TASK BRIEF:
Since only part of the material below is wanted, output exactly the lines from the one with "destruct (key cur" up to and including the one with "Proof. unfold outcome.".

SOURCE RECORDS:

Lemma find_from_first c pre rest i :
  contains (String c EmptyString) pre = false ->
  find_from (String c EmptyString) (pre ++ String c rest) i
  = i + Z.of_nat (String.length pre).
Proof.
  revert i. induction pre as [|d pre IH]; intros i H.
  - change (EmptyString ++ String c rest) with (String c rest).
    change (find_from (String c EmptyString) (String c rest) i)
      with (if String.prefix (String c EmptyString) (String c rest) then i
            else find_from (String c EmptyString) rest (i + 1)).
    rewrite prefix_char, Ascii.eqb_refl. simpl. lia.
  - rewrite contains_char_cons in H. apply orb_false_iff in H.
    destruct H as [E H].
    change (String d pre ++ String c rest) with (String d (pre ++ String c rest)).
    change (find_from (String c EmptyString) (String d (pre ++ String c rest)) i)
      with (if String.prefix (String c EmptyString)
                             (String d (pre ++ String c rest)) then i
            else find_from (String c EmptyString) (pre ++ String c rest) (i + 1)).
    rewrite prefix_char, E, IH by exact H.
    simpl String.length. lia.
Qed.

Lemma rfind_from_cons c d s i :
  rfind_from (String c EmptyString) (String d s) i
  = if rfind_from (String c EmptyString) s (i + 1) =? -1
    then (if Ascii.eqb c d then i else -1)
    else rfind_from (String c EmptyString) s (i + 1).
Proof.
  change (rfind_from (String c EmptyString) (String d s) i)
    with (let r := rfind_from (String c EmptyString) s (i + 1) in
          if r =? -1
          then (if String.prefix (String c EmptyString) (String d s) then i else -1)
          else r).
  cbv zeta. now rewrite prefix_char.
Qed.
(** X24.  Empty lines and lines that start with an exclamation mark count
    for nothing: two sources with the same remaining lines give the same
    cache and the same count. *)
Theorem X24_blank_and_comment_lines_ignored (f1 f2 t1 t2 : string)
    (fs : gmap string string) (self : CvTermCache.t) :
  fs !! f1 = Some t1 → fs !! f2 = Some t2 →
  filter (λ l, skipped l = false) (getlines t1)
    = filter (λ l, skipped l = false) (getlines t2) →
  (loadFromOboFile f1 fs self).1 = (loadFromOboFile f2 fs self).1 ∧
  termCache (loadFromOboFile f1 fs self).2 = termCache (loadFromOboFile f2 fs self).2.
Proof.
  intros H1 H2 Heq. unfold loadFromOboFile, parseOboFile. rewrite H1, H2. cbn.
  assert (scan_lines (getlines t1) (termCache self)
          = scan_lines (getlines t2) (termCache self)) as ->; [|done].
  unfold scan_lines.
  by rewrite <-(fold_step_filter (getlines t1)), <-(fold_step_filter (getlines t2)), Heq.
Qed.

Lemma starts_with_exclusive (l : string) :
  (starts_with "id:" l = true → starts_with "name:" l = false ∧
     starts_with "def:" l = false ∧ starts_with "is_a:" l = false) ∧
  (starts_with "name:" l = true → starts_with "def:" l = false ∧
     starts_with "is_a:" l = false) ∧
  (starts_with "def:" l = true → starts_with "is_a:" l = false).
Proof.
  destruct l as [|a [|b l]]; cbn [starts_with]; rewrite ?andb_false_r; [done..|].
  destruct (Ascii.eqb_spec "i" a) as [<-|_]; [by destruct (Ascii.eqb_spec "d" b) as [<-|_]|].
  destruct (Ascii.eqb_spec "n" a) as [<-|_]; [done|].
  destruct (Ascii.eqb_spec "d" a) as [<-|_]; done.
Qed.
Lemma insert_sorted_HdRel a x l :
  le a x = true -> HdRel (fun x y => le x y = true) a l ->
  HdRel (fun x y => le x y = true) a (insert_sorted le x l).
Proof.
  intros Hax Hal. destruct l as [|y l]; simpl.
  - by constructor.
  - destruct (le x y); constructor; [done|]. by inversion Hal.
Qed.

Lemma insert_sorted_Sorted x l :
  Sorted (fun x y => le x y = true) l ->
  Sorted (fun x y => le x y = true) (insert_sorted le x l).
Proof.
  induction 1 as [|y l Hs IH Hd]; simpl.
  - by repeat constructor.
  - destruct (le x y) eqn:E.
    + constructor; [by constructor|by constructor].
    + constructor; [done|]. apply insert_sorted_HdRel; auto.
Qed.

Lemma sorted_Sorted l : Sorted (fun x y => le x y = true) (sorted le l).
Proof.
  induction l as [|x l IH]; simpl; [constructor|].
  by apply insert_sorted_Sorted.
Qed.

End Sorting.

(** Rows sorted under [by_participants] ascend in participant count. *)
Lemma sorted_by_participants data :
  StronglySorted (fun x y => participant_count x <= participant_count y)
    (sorted by_participants data).
Proof.
  apply Sorted_StronglySorted.
  - intros x y z; lia.
  - eapply Sorted_ind with (P := Sorted _);
      [constructor| |apply (sorted_Sorted by_participants)].
    + intros a l _ IH Hd. constructor; [done|].
      destruct Hd; constructor. unfold by_participants in *. lia.
    + unfold by_participants. intros x y ?. lia.
Qed.

(** A stable sort: records of one participant count keep their input order. *)
Lemma filter_insert_sorted (k : Z) x l :
  StronglySorted (fun x y => participant_count x <= participant_count y) l ->
  filter (fun r => participant_count r = k) (insert_sorted by_participants x l) =
  filter (fun r => participant_count r = k) (x :: l).
Proof.
  induction 1 as [|y l Hs IH Hall]; simpl; [done|].
  unfold by_participants at 1.
  destruct (Z.leb_spec (participant_count x) (participant_count y)) as [Hle|Hlt]; [done|].
  rewrite !filter_cons. rewrite IH. rewrite !filter_cons.
  destruct (decide (participant_count y = k)), (decide (participant_count x = k)); try done.
  exfalso. lia.
Qed.

Lemma sorted_stable (k : Z) data :
  filter (fun r => participant_count r = k) (sorted by_participants data) =
  filter (fun r => participant_count r = k) data.
Proof.
  induction data as [|x l IH]; simpl; [done|].
  rewrite filter_insert_sorted by apply sorted_by_participants.
  by rewrite !filter_cons, IH.
Qed.

Lemma min_by_In {A} (key : A -> Z) cur l : In (min_by key cur l) (cur :: l).
Proof.
  revert cur. induction l as [|y l IH]; intros cur; simpl; [auto|].
  destruct (key y <? key cur); [right; apply IH|].
  destruct (IH cur) as [Heq|Hin]; [left; exact Heq|right; right; exact Hin].
Qed.

Lemma max_by_In {A} (key : A -> Z) cur l : In (max_by key cur l) (cur :: l).
Proof.
  revert cur. induction l as [|y l IH]; intros cur; simpl; [auto|].
  destruct (key cur <? key y); [right; apply IH|].
  destruct (IH cur) as [Heq|Hin]; [left; exact Heq|right; right; exact Hin].
Qed.

Lemma min_by_le {A} (key : A -> Z) cur l x :
  In x (cur :: l) -> key (min_by key cur l) <= key x.
Proof.
  revert cur x. induction l as [|y l IH]; intros cur x; simpl.
  - intros [->|[]]. lia.
  - destruct (Z.ltb_spec (key y) (key cur)); intros [->|[->|Hin]].
    + specialize (IH y y (or_introl eq_refl)). lia.
    + apply IH; by left.
    + apply IH; by right.
    + apply IH; by left.
    + specialize (IH cur cur (or_introl eq_refl)). lia.
    + apply IH; by right.
Qed.


(** ** Division *)

Lemma Qeq_bool_float z : Qeq_bool (float z) 0 = bool_decide (z = 0).
Proof.
  unfold float, Qeq_bool, inject_Z; simpl.
  case_bool_decide as H.
  - subst. reflexivity.
  - apply Z.eqb_neq. lia.
Qed.

Lemma py_div_zero a z : z = 0 -> py_div a (float z) = raise ZeroDivisionError.
Proof. intros ->. reflexivity. Qed.

Lemma py_div_nonzero a z : z <> 0 -> py_div a (float z) = ret (a / float z)%Q.
Proof.
  intros H. unfold py_div. rewrite Qeq_bool_float.
  by rewrite bool_decide_eq_false_2.
Qed.

(** ** The Reporter *)

Lemma for_each_print {A} (f : A -> string) l w :
  for_each l (fun x => print (f x)) w = (emit (map f l) w, Ok tt).
Proof.
  revert w. induction l as [|x l IH]; intros w; simpl.
  - unfold ret. by rewrite emit_nil.
  - unfold bind, print at 1. rewrite IH. by rewrite emit_emit.
Qed.

Lemma print_table_run data w :
  print_table data w =
  (emit (map table_row (sorted by_participants data) ++ [str_mul "-" 135; ""]) w, Ok tt).
Proof.
  unfold print_table, bind. rewrite for_each_print.
  unfold print. by rewrite !emit_emit.
Qed.

Lemma printed_print_table data :
  printed (print_table data) =
  map table_row (sorted by_participants data) ++ [str_mul "-" 135; ""].
Proof. unfold printed. by rewrite print_table_run. Qed.

Lemma outcome_print_table data : outcome (print_table data) = Ok tt.
Proof. unfold outcome. by rewrite print_table_run. Qed.

Lemma outcome_print_overall d0 rest : outcome (print_overall d0 rest) = Ok tt.
Proof. reflexivity. Qed.

(** The report splits into the blocks of the source, each printed only
    when the blocks before it raised nothing. *)
Lemma printed_print_statistics log d0 rest :
  printed (print_statistics log (d0 :: rest)) =
  printed (print_overall d0 rest) ++ printed (print_table (d0 :: rest)) ++
  printed (print_scaling d0 rest) ++
  match outcome (print_scaling d0 rest) with
  | Ok r =>
      printed (print_complexity log r) ++
      match outcome (print_complexity log r) with
      | Ok _ => printed (print_efficiency (d0 :: rest))
      | Raise _ => []
      end
  | Raise _ => []
  end.
Proof.
  unfold print_statistics.
  rewrite printed_bind by writer. rewrite outcome_print_overall.
  rewrite printed_bind by writer. rewrite outcome_print_table.
  rewrite printed_bind by writer.
  destruct (outcome (print_scaling d0 rest)) as [r|e]; [|done].
  by rewrite printed_bind by writer.
Qed.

RESPONSE TO THIS EXERCISE:
  destruct (key cur <? key y); [right; apply IH|].
  destruct (IH cur) as [Heq|Hin]; [left; exact Heq|right; right; exact Hin].
Qed.

Lemma min_by_le {A} (key : A -> Z) cur l x :
  In x (cur :: l) -> key (min_by key cur l) <= key x.
Proof.
  revert cur x. induction l as [|y l IH]; intros cur x; simpl.
  - intros [->|[]]. lia.
  - destruct (Z.ltb_spec (key y) (key cur)); intros [->|[->|Hin]].
    + specialize (IH y y (or_introl eq_refl)). lia.
    + apply IH; by left.
    + apply IH; by right.
    + apply IH; by left.
    + specialize (IH cur cur (or_introl eq_refl)). lia.
    + apply IH; by right.
Qed.


(** ** Division *)

Lemma Qeq_bool_float z : Qeq_bool (float z) 0 = bool_decide (z = 0).
Proof.
  unfold float, Qeq_bool, inject_Z; simpl.
  case_bool_decide as H.
  - subst. reflexivity.
  - apply Z.eqb_neq. lia.
Qed.

Lemma py_div_zero a z : z = 0 -> py_div a (float z) = raise ZeroDivisionError.
Proof. intros ->. reflexivity. Qed.

Lemma py_div_nonzero a z : z <> 0 -> py_div a (float z) = ret (a / float z)%Q.
Proof.
  intros H. unfold py_div. rewrite Qeq_bool_float.
  by rewrite bool_decide_eq_false_2.
Qed.

(** ** The Reporter *)

Lemma for_each_print {A} (f : A -> string) l w :
  for_each l (fun x => print (f x)) w = (emit (map f l) w, Ok tt).
Proof.
  revert w. induction l as [|x l IH]; intros w; simpl.
  - unfold ret. by rewrite emit_nil.
  - unfold bind, print at 1. rewrite IH. by rewrite emit_emit.
Qed.

Lemma print_table_run data w :
  print_table data w =
  (emit (map table_row (sorted by_participants data) ++ [str_mul "-" 135; ""]) w, Ok tt).
Proof.
  unfold print_table, bind. rewrite for_each_print.
  unfold print. by rewrite !emit_emit.
Qed.

Lemma printed_print_table data :
  printed (print_table data) =
  map table_row (sorted by_participants data) ++ [str_mul "-" 135; ""].
Proof. unfold printed. by rewrite print_table_run. Qed.

Lemma outcome_print_table data : outcome (print_table data) = Ok tt.
Proof. unfold outcome. by rewrite print_table_run. Qed.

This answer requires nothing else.